++++ SOURCE RECORDS ++++
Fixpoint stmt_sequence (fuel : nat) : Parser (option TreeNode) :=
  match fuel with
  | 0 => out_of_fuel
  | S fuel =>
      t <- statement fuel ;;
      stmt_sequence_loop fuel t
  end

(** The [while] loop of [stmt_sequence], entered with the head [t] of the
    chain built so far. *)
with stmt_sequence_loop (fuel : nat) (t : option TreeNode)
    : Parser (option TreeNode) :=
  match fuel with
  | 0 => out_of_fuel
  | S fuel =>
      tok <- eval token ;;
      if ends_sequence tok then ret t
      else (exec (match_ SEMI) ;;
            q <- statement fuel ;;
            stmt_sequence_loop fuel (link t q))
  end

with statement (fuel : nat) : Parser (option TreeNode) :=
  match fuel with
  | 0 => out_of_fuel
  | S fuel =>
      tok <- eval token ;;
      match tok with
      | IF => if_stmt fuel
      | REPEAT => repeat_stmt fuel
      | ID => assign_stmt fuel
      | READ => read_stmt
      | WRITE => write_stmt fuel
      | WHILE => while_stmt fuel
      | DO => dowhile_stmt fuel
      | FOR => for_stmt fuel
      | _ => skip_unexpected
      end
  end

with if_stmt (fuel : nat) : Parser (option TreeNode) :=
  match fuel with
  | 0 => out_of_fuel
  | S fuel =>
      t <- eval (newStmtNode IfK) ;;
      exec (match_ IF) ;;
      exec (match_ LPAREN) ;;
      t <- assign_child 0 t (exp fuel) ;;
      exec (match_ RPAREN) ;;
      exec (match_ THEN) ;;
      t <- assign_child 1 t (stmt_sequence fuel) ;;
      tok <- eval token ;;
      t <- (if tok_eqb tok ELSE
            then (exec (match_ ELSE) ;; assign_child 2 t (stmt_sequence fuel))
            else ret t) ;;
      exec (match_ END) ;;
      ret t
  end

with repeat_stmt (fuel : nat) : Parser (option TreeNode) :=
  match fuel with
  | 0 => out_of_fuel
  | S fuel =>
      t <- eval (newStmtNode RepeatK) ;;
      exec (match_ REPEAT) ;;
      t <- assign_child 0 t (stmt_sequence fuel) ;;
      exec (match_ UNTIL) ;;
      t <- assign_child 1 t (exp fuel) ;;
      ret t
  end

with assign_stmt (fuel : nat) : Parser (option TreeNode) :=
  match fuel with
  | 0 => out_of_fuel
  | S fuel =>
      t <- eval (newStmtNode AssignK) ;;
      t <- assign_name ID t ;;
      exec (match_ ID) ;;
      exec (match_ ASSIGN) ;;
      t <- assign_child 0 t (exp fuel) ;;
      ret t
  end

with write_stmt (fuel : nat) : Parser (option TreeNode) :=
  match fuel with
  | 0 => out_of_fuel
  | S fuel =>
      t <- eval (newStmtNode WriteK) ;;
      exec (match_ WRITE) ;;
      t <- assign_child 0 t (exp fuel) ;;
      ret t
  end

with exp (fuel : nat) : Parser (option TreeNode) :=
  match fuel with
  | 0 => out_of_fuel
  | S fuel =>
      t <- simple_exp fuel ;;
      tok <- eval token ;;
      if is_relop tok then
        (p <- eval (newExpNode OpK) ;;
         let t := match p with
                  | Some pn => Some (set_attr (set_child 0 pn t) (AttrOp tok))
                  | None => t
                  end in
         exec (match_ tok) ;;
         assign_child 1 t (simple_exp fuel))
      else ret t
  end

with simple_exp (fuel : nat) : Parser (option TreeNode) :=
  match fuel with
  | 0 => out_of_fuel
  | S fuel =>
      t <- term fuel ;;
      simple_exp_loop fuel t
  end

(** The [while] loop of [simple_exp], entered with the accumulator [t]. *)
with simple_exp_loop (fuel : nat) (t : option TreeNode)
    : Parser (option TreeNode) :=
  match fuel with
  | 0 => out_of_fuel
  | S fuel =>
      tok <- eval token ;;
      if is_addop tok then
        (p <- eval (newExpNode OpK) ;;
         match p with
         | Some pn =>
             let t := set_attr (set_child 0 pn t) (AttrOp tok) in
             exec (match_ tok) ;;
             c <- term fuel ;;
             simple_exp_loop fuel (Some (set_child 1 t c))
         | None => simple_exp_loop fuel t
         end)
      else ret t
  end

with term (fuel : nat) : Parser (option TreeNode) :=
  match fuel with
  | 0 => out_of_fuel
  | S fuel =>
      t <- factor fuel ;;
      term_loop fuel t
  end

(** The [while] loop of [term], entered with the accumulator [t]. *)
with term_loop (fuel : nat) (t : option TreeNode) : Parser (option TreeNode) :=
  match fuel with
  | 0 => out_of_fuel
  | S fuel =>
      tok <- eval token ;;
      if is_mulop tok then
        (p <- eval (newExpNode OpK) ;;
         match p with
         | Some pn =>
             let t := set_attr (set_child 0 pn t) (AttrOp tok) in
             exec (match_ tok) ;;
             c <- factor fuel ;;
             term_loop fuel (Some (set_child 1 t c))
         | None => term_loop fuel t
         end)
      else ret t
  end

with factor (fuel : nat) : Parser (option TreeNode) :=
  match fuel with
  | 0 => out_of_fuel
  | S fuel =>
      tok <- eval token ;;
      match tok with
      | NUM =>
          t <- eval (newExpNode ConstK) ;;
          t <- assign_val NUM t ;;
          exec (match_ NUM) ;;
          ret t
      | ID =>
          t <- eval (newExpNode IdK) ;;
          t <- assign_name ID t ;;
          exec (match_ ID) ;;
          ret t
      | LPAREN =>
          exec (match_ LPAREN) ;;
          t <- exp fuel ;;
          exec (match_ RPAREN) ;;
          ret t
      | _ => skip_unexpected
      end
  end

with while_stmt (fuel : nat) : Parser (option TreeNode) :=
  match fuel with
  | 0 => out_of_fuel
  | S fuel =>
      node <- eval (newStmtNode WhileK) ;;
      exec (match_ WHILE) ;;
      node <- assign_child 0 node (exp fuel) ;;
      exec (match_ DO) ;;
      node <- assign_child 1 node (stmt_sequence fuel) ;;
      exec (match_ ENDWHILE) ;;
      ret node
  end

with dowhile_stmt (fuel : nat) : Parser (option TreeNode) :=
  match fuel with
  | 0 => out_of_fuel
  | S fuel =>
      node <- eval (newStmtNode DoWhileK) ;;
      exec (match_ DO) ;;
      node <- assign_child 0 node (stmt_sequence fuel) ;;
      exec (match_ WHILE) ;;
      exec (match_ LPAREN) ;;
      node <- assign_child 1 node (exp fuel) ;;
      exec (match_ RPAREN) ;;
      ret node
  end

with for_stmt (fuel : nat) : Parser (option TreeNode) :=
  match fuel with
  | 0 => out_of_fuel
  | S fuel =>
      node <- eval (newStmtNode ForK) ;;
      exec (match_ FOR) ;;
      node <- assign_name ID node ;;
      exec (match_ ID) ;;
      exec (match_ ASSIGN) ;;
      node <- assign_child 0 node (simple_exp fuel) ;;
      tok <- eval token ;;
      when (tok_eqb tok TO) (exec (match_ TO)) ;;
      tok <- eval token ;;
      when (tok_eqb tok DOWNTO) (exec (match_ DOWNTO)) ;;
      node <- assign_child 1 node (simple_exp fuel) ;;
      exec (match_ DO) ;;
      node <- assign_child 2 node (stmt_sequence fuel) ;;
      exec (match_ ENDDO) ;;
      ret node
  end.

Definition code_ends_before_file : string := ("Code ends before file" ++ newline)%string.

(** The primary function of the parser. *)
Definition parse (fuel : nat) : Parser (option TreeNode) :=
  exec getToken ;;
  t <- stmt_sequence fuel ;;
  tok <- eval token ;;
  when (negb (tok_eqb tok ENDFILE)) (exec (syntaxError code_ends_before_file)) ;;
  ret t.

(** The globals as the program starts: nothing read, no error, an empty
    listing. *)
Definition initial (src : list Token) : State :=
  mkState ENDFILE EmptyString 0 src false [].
++++
Where a line of the data contains "accumulator", copy that line.

- [ANSWER BOX]:
(** The [while] loop of [simple_exp], entered with the accumulator [t]. *)
(** The [while] loop of [term], entered with the accumulator [t]. *)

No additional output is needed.